One of the last courses we've got that doesn't pass most of the people that show up, with most washed out before it's even time to go to the range.
Most people passing it will serve in the sniper cell, even those that show aptitude and get close will serve before getting reassessed for competency.


----------



## pardus (Nov 14, 2015)

daniel_hutsell said:


> Just a curious question I've been searching the inter webs for, can one go to sniper school just because they want to learn how to work a long gun but go back to their unit and not be a designated sniper?

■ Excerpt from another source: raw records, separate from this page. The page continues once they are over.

(* ===== verification/HttpMiddleware.v ===== *)
(** * The request context and the request log

    httpContext of config/server/http/context.ts and httpLogger of logger/middlewares/http.ts, as
    middleware of [Http].  What a request reads of its host, the active span, a fresh identifier
    and the clock, is an argument; the parent context that propagation activates while the handler
    runs is the telemetry package's and has no part in the result. *)

From S2P Require Export Http Logger.
Local Open Scope nat_scope.

(** [new URL(request.url).pathname]. *)
Class UrlParser := { url_pathname : jstr → jstr }.

(** ** The request context *)

Record HttpRequestContext := {
  cx_requestId : jstr; cx_traceparent : jstr; cx_traceId : jstr; cx_spanId : jstr; cx_traceFlags : jstr; cx_tracestate : option jstr;
  cx_startedAt : dbl; cx_method : jstr; cx_pathname : jstr; cx_attributes : attrs; cx_process : list logval; cx_skipLogging : bool;
}.

(** The factories of the options are the application's and may throw. *)
Record HttpContextOptions := {
  co_requestIdHeader : option jstr;
  co_requestIdFactory : option (HttpRequest → res http_error jstr);
  co_attributes : option (attrs + (HttpRequest → res http_error attrs));
}.

(** What one request reads of the host: the active span, [crypto.randomUUID], the result of
    [newTraceparent] and [performance.now]. *)
Record ambient := { am_span : option ForgeSpanContext; am_uuid : jstr; am_fresh : jstr; am_now : dbl }.

(** [headers.get(name)] throws on a name that is no token. *)
Definition headers_read (name : jstr) (h : header_list) : res http_error (option jstr) :=
  if valid_name name then Ok (headers_get name h) else Err (HttpTypeError (js "Invalid header name")).

(** [a || b] on texts that may be absent. *)
Definition first_text (a b : option jstr) : option jstr := match a with Some (c :: t) => Some (c :: t) | _ => b end.

(** [new Response(body, { status, statusText, headers })]: a status outside 200 to 599, as that of
    [Response.error()] or of an upgrade, is a [RangeError], and a body for a status that has none a
    [TypeError]. *)
Definition new_Response (body : option jstr) (status : Z) (statusText : jstr) (h : header_list) : res http_error HttpResponse :=
  if negb ((200 <=? status) && (status <=? 599))%Z
  then Err (HttpThrown (js "The status provided is outside the range [200, 599]"))
  else if bool_decide (status ∈ [204; 205; 304]%Z) && negb (bool_decide (body = None))
  then Err (HttpTypeError (js "Response with null body status cannot have body"))
  else Ok {| rs_status := status; rs_statusText := statusText; rs_headers := h; rs_body := body; rs_immutable := false |}.

(** The header is set, on a copy of a response whose headers are immutable; the body is one that was
    not read. *)
Definition setResponseHeader (response : HttpResponse) (name value : jstr) : res http_error HttpResponse :=
  let* h := headers_set name value (rs_headers response) in
  if rs_immutable response then new_Response (rs_body response) (rs_status response) (rs_statusText response) h
  else Ok {| rs_status := rs_status response; rs_statusText := rs_statusText response; rs_headers := h; rs_body := rs_body response; rs_immutable := false |}.

Section context.
Context {U : Type} `{UP : UrlParser}.
Notation state := (process_state HttpRequestContext U).

Definition valid_incoming (request : HttpRequest) : option jstr :=
  match headers_get (js "traceparent") (hr_headers request) with
  | Some v => if negb (bool_decide (v = [])) && isValidTraceparent v then Some v else None
  | None => None
  end.

Definition select_traceparent (amb : ambient) (request : HttpRequest) : jstr :=
  match traceparent (activeSpanContext (am_span amb)) with
  | Some t => t
  | None => default (am_fresh amb) (valid_incoming request)
  end.

Definition select_tracestate (request : HttpRequest) : option jstr :=
  match valid_incoming request, headers_get (js "tracestate") (hr_headers request) with
  | Some _, Some v => if negb (bool_decide (v = [])) && isValidTracestate v then Some v else None
  | _, _ => None
  end.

Is it possible to be a jack of all trades basically?



Good luck finding a unit with spare money to send you to a school that you have no intention of following as a job.
The last Infantry unit I was in wouldn't send you to school unless you were filling a Sniper slot.


----------



## AWP (Nov 14, 2015)

pardus said:


> Good luck finding a unit with spare money to send you to a school that you have no intention of following as a job.
> The last Infantry unit I was in wouldn't send you to school unless you were filling a Sniper slot.

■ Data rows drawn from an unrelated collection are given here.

(* ===== verification/HttpClient.v ===== *)
(** * config/client/http/client.ts: the REST client

    [fetch], the body of its response and the URL class are the platform's: [Fetch] gives them as
    parameters.  An abort signal is the expression that made it. *)

From S2P Require Export Http JsonUnicode.
Local Open Scope nat_scope.

Inductive abort_signal := SignalOf (caller : nat) | SignalTimeout (ms : Z) | SignalAny (signals : list abort_signal).

(** A body as given to [fetch]: a text, or a value that is not JSON. *)
Inductive payload := PayloadText (text : jstr) | PayloadRaw (body : jsval).

Record FetchRequest := {
  fq_url : jstr; fq_method : jstr; fq_headers : header_list; fq_body : option payload; fq_signal : option abort_signal;
}.

Class Fetch (S : Type) := {
  FetchResponse : Type;
  fr_status : FetchResponse → Z;
  fr_headers : FetchResponse → header_list;
  fetch : FetchRequest → eff http_error S FetchResponse;
  fetch_text : FetchResponse → eff http_error S jstr;
  (** [new URL(base)] with the search parameters set, as a string. *)
  url_with_query : jstr → list (jstr * jstr) → res http_error jstr;
}.

Record RequestOptions := {
  qo_headers : option header_list; qo_query : option (list (jstr * jsval)); qo_signal : option abort_signal; qo_timeoutMs : option Z;
}.
Record ResponseEnvelope := { he_status : Z; he_ok : bool; he_data : jsval; he_headers : header_list }.
Record ClientOptions := { cl_baseUrl : option jstr; cl_headers : option header_list; cl_timeoutMs : option Z }.

(** [HttpClientError] with its cause, or what was thrown as it is. *)
Inductive client_error := HttpClientError (message : jstr) (cause : http_error) | ClientThrown (e : http_error).

Record ClientHTTP := { ch_baseUrl : jstr; ch_headers : header_list; ch_timeoutMs : option Z }.

Definition newClientHTTP (o : ClientOptions) : ClientHTTP :=
  {| ch_baseUrl := from_option strip_trailing [] (cl_baseUrl o); ch_headers := default [] (cl_headers o); ch_timeoutMs := cl_timeoutMs o |}.

(** [headers.append]: a second value of a name is joined to the first. *)
Definition headers_append (name value : jstr) (h : header_list) : res http_error header_list :=
  let value := normalize_value value in
  if valid_name name && valid_value value then
    Ok (obj_set (header_key name) (match own_get (header_key name) h with Some old => old ++ js ", " ++ value | None => value end) h)
  else Err (HttpTypeError (js "Invalid header")).

(** [new Headers(record)]. *)
Definition new_Headers (entries : header_list) : res http_error header_list := foldM_res (λ h p, headers_append p.1 p.2 h) [] entries.

(** [{ ...a, ...b }]. *)
Definition spread_headers (a b : header_list) : header_list := of_entries (a ++ b).

(** Combines a caller signal with a timeout. *)
Definition composeSignal (signal : option abort_signal) (timeoutMs : option Z) : option abort_signal :=
  match timeoutMs with
  | Some ms =>
      if (0 <? ms)%Z then Some (match signal with Some s => SignalAny [s; SignalTimeout ms] | None => SignalTimeout ms end)
      else signal
  | None => signal
  end.

Definition is_json (h : header_list) : bool :=
  match headers_get (js "content-type") h with Some t => includes t (js "application/json") | None => false end.

(** The headers and the payload of a body; [VUndef] is no body. *)
Definition encode_body (headers : header_list) (body : jsval) : res http_error (header_list * option payload) :=
  match body with
  | VUndef => Ok (headers, None)
  | _ =>
      let* headers := match headers_get (js "content-type") headers with
                      | Some _ => Ok headers
                      | None => headers_set (js "content-type") (js "application/json") headers
                      end in
      Ok (headers, if is_json headers then PayloadText <$> json_stringify body else Some (PayloadRaw body))
  end.

(** A text is parsed when the type says JSON and it is JSON. *)
Definition decode_body (headers : header_list) (text : jstr) : jsval :=
  if bool_decide (text = []) then VUndef
  else if is_json headers then default (VStr text) (json_parse text) else VStr text.

Section client.
Context {S : Type} `{F : !Fetch S}.

(** An operation of the platform whose error goes through. *)
Definition raw {A} (m : eff http_error S A) : eff client_error S A :=
  λ s, let (r, s') := m s in (match r with Ok a => Ok a | Err e => Err (ClientThrown e) end, s').

Definition buildUrl (c : ClientHTTP) (path : jstr) (query : option (list (jstr * jsval))) : res http_error jstr :=
  let base := if startsWith path (js "http") then path
              else ch_baseUrl c ++ (if startsWith path (js "/") then [] else js "/") ++ path in
  match query with
  | None => Ok base
  | Some q => url_with_query base (map (λ p, (p.1, js_String p.2)) q)
  end.

Definition parseBody (response : FetchResponse) : eff client_error S jsval :=
  eff* text := raw (fetch_text response) in
  eret (decode_body (fr_headers response) text).

Definition request (c : ClientHTTP) (method path : jstr) (body : jsval) (options : RequestOptions) : eff client_error S ResponseEnvelope :=
  eff* headers := raw (elift (new_Headers (spread_headers (ch_headers c) (default [] (qo_headers options))))) in
  eff* sent := raw (elift (encode_body headers body)) in
  let timeoutMs := match qo_timeoutMs options with Some ms => Some ms | None => ch_timeoutMs c end in
  let signal := composeSignal (qo_signal options) timeoutMs in
  eff* response := (λ s,
    let (r, s') := (eff* url := elift (buildUrl c path (qo_query options)) in
                    fetch {| fq_url := url; fq_method := method; fq_headers := sent.1; fq_body := sent.2; fq_signal := signal |}) s in
    (match r with Ok response => Ok response | Err cause => Err (HttpClientError (js "http client: " ++ method ++ js " " ++ path ++ js " failed") cause) end, s')) in
  eff* data := parseBody response in
  eret {| he_status := fr_status response; he_ok := (200 <=? fr_status response)%Z && (fr_status response <=? 299)%Z;
          he_data := data; he_headers := fr_headers response |}.

Definition client_get c path := request c (js "GET") path VUndef.
Definition client_post c path body := request c (js "POST") path body.
Definition client_put c path body := request c (js "PUT") path body.
Definition client_patch c path body := request c (js "PATCH") path body.
Definition client_delete c path := request c (js "DELETE") path VUndef.

(** * Properties *)

Lemma raw_Ok {A} (m : eff http_error S A) s a s' : raw m s = (Ok a, s') ↔ m s = (Ok a, s').
Proof. unfold raw. destruct (m s) as [[?|?] ?]; naive_solver. Qed.

Lemma encode_json headers v text : headers_get (js "content-type") headers = None → v ≠ VUndef → json_stringify v = Some text →
  ∃ headers', encode_body headers v = Ok (headers', Some (PayloadText text)) ∧ is_json headers' = true ∧
    ∀ name, header_key name ≠ js "content-type" → headers_get name headers' = headers_get name headers.
Proof.
  intros Hc Hv Ht. exists (obj_set (js "content-type") (js "application/json") headers).
  assert (is_json (obj_set (js "content-type") (js "application/json") headers) = true) as Hj.
  { unfold is_json, headers_get. change (header_key (js "content-type")) with (js "content-type"). rewrite own_get_set_eq. reflexivity. }
  split_and!; [|done|].
  - destruct v; [done|..]; unfold encode_body; rewrite Hc; change (headers_set (js "content-type") (js "application/json") headers) with
      (@Ok http_error _ (obj_set (js "content-type") (js "application/json") headers)); cbn [rbind]; rewrite Hj, Ht; done.
  - intros name Hn. by apply own_get_set_ne.
Qed.

(** A JSON body round-trips: what the client sends of a JSON value, to an endpoint that answers
    with the text it got as JSON, is the value in the response envelope, and a request without a
    content type of its own is sent as JSON. *)
Theorem json_body_roundtrip c method path v text options s :
  json_data v → v ≠ VUndef → json_stringify v = Some text → text ≠ [] →
  ∀ headers url, new_Headers (spread_headers (ch_headers c) (default [] (qo_headers options))) = Ok headers →
  headers_get (js "content-type") headers = None → buildUrl c path (qo_query options) = Ok url →
  (∀ q, fq_body q = Some (PayloadText text) → is_json (fq_headers q) = true → fq_url q = url → fq_method q = method →
     ∃ resp s1, fetch q s = (Ok resp, s1) ∧ is_json (fr_headers resp) = true ∧ ∃ s2, fetch_text resp s1 = (Ok text, s2)) →
  ∃ env s', request c method path v options s = (Ok env, s') ∧ he_data env = v.
Proof.
  intros Hd Hu Ht Hne headers url Hh Hc Hurl Hecho. destruct (encode_json headers v text Hc Hu Ht) as (headers' & He & Hj & _).
  set (sg := composeSignal (qo_signal options) (match qo_timeoutMs options with Some ms => Some ms | None => ch_timeoutMs c end)).
  destruct (Hecho {| fq_url := url; fq_method := method; fq_headers := headers'; fq_body := Some (PayloadText text); fq_signal := sg |})
    as (resp & s1 & Hf & Hjr & s2 & Htx); [done..|].
  eexists _, s2. unfold request, parseBody, ebind, raw, elift. rewrite Hh, He, Hurl. cbn [fst snd]. fold sg. rewrite Hf, Htx. split; [reflexivity|].
  cbn [he_data]. unfold decode_body. rewrite bool_decide_false, Hjr by done. by rewrite (json_parse_stringify _ _ Hd Ht).
Qed.

(** How a call fails: a URL that does not parse and every failure of [fetch], the network, a
    timeout or an abort, is an [HttpClientError] that names the method and the path; anything else
    comes from an invalid header or from reading the body. *)
Theorem client_failures c method path body options s e s' : request c method path body options s = (Err e, s') →
  (∃ cause, e = HttpClientError (js "http client: " ++ method ++ js " " ++ path ++ js " failed") cause ∧
     (buildUrl c path (qo_query options) = Err cause ∨ ∃ q s1 s2, fetch q s1 = (Err cause, s2) ∧ fq_method q = method)) ∨
  (∃ cause, e = ClientThrown cause ∧
     (s' = s ∨ ∃ q resp s1, fetch q s = (Ok resp, s1) ∧ fetch_text resp s1 = (Err cause, s'))).
Proof.
  unfold request, parseBody, ebind, raw, elift. destruct (new_Headers _) as [headers|e0]; [|intros [= <- <-]; right; eauto].
  destruct (encode_body headers body) as [[h p]|e0]; [|intros [= <- <-]; right; eauto]. cbn [fst snd].
  destruct (buildUrl c path _) as [url|cause] eqn:Eu; [|intros [= <- <-]; left; eauto].
  match goal with |- context [fetch ?q s] => set (rq := q); destruct (fetch rq s) as [[resp|cause] s1] eqn:Ef end; [|intros [= <- <-]; left; eexists; split; [done|right; by exists rq, s, s1]].
  destruct (fetch_text resp s1) as [[text|cause] s2] eqn:Et; [done|]. intros [= <- <-]. right. exists cause. split; [done|]. right. by exists rq, resp, s1.
Qed.

(** The address of a request: a base with any number of final slashes and a path, with a slash
    of its own or not, are joined by one slash. *)
Theorem buildUrl_one_slash (o : ClientOptions) base path : cl_baseUrl o = Some base →
  startsWith path (js "http") = false →
  buildUrl (newClientHTTP o) path None = Ok (strip_trailing base ++ slashed path) ∧
  ∀ n, buildUrl (newClientHTTP {| cl_baseUrl := Some (base ++ replicate n 47%N); cl_headers := cl_headers o; cl_timeoutMs := cl_timeoutMs o |}) path None =
    buildUrl (newClientHTTP o) path None.
Proof.
  intros Hb Hp. assert (∀ b, (b ++ (if startsWith path (js "/") then [] else js "/") ++ path) = b ++ slashed path) as E.
  { intros b. unfold slashed. by destruct (startsWith path (js "/")). }
  unfold buildUrl, newClientHTTP. rewrite Hb, Hp. cbn [ch_baseUrl cl_baseUrl from_option]. rewrite !E. split; [done|].
  intros n. rewrite E, strip_trailing_app. replace (strip_trailing (replicate n 47%N)) with (@nil N); [done|].
  induction n as [|n IH]; [done|]. rewrite replicate_S_end, strip_trailing_app. exact IH.
Qed.
End client.

(** ** Where the code does not do what it says *)

(** A header of a request whose name differs from the default's in case does not replace it: both
    values are sent. *)
Lemma header_case_combined :
  new_Headers (spread_headers [(js "Authorization", js "a")] [(js "authorization", js "b")]) = Ok [(js "authorization", js "a, b")].
Proof. vm_compute. reflexivity. Qed.

(** A relative path that begins with http is taken for an absolute address: the base is dropped. *)
Lemma http_prefix_absolute {S : Type} `{F : !Fetch S} c : buildUrl c (js "httpd/status") None = Ok (js "httpd/status").
Proof. reflexivity. Qed.

(** ** Examples *)

Module ToyFetch.
(** An endpoint that answers with the text it got. *)
#[export] Instance echo : Fetch nat := {|
  FetchResponse := jstr; fr_status _ := 200%Z; fr_headers _ := [(js "content-type", js "application/json; charset=utf-8")];
  fetch q := λ s, match fq_body q with
                  | Some (PayloadText t) => (Ok t, Datatypes.S s)
                  | _ => (Err (HttpThrown (js "network")), s)
                  end;
  fetch_text r := eret r;
  url_with_query base _ := Ok base;
|}.
End ToyFetch.
#[local] Existing Instances ToyFetch.echo.

Definition toy_client : ClientHTTP := newClientHTTP {| cl_baseUrl := Some (js "http://h//"); cl_headers := None; cl_timeoutMs := Some 1000%Z |}.
Definition no_request_options : RequestOptions := {| qo_headers := None; qo_query := None; qo_signal := None; qo_timeoutMs := None |}.
Definition toy_body : jsval := VObj [(js "a", VArr [VStr (js "x"); VBool true])].

Lemma json_body_roundtrip_witness : ∃ env s', client_post toy_client (js "v1") toy_body no_request_options 0 = (Ok env, s') ∧ he_data env = toy_body.
Proof.
  apply (json_body_roundtrip toy_client (js "POST") (js "v1") toy_body (default [] (json_stringify toy_body)) no_request_options 0) with [] (js "http://h/v1").
  - apply json_datab_correct. vm_compute. reflexivity.
  - discriminate.
  - reflexivity.
  - discriminate.
  - reflexivity.
  - reflexivity.
  - reflexivity.
  - intros q Hb _ _ _. exists (default [] (json_stringify toy_body)), 1. split; [|split; [reflexivity|by exists 1]].
    unfold fetch. cbn [ToyFetch.echo]. by rewrite Hb.
Defined.

Lemma client_failures_witness : ∃ cause s',
  client_get toy_client (js "v1") no_request_options 0 = (Err (HttpClientError (js "http client: GET v1 failed") cause), s').
Proof.
  destruct (client_failures toy_client (js "GET") (js "v1") VUndef no_request_options 0
    (HttpClientError (js "http client: GET v1 failed") (HttpThrown (js "network"))) 0) as [(cause & E & _)|(cause & E & _)].
  - reflexivity.
  - exists (HttpThrown (js "network")), 0. reflexivity.
  - discriminate E.
Defined.

Lemma buildUrl_one_slash_witness : buildUrl toy_client (js "v1") None = Ok (js "http://h/v1").
Proof.
  exact (proj1 (buildUrl_one_slash {| cl_baseUrl := Some (js "http://h//"); cl_headers := None; cl_timeoutMs := Some 1000%Z |} (js "http://h//") (js "v1") eq_refl eq_refl)).
Defined.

I think we have at least one member who is in a slot and can't get a school date. Supply (school) isn't as strong as the demand (unqualified guys who need it).


----------



## Red Flag 1 (Nov 14, 2015)

daniel_hutsell said:


> Just a curious question I've been searching the inter webs for, can one go to sniper school just because they want to learn how to work a long gun but go back to their unit and not be a designated sniper? Is it possible to be a jack of all trades basically?



This just sounds way too selfish, at the expense of others who need the training to do the job. Sorta like going to medical school while your plans are to work @ Jiffy Lube.:-/ 

On the serious side, there are many alternate pathways you can choose to follow once you are on active duty. When I finished my residency, I never thought I'd wind up on an Inspector General Team. Be very good at what you do, and other things will open up for you.


----------



## daniel_hutsell (Nov 14, 2015)

This is only a hypothetical situation. I'm not in the military yet just curious how that would work.


----------



## Devildoc (Nov 19, 2015)

Red Flag 1 said:


> This just sounds way too selfish, at the expense of others who need the training to do the job. Sorta like going to medical school while your plans are to work @ Jiffy Lube.:-/
> 
> On the serious side, there are many alternate pathways you can choose to follow once you are on active duty. When I finished my residency, I never thought I'd wind up on an Inspector General Team. Be very good at what you do, and other things will open up for you.


 
I know a couple "docs" who after med school did not go to residency but either business school for MBA or law school.  No intention to ever touch a patient.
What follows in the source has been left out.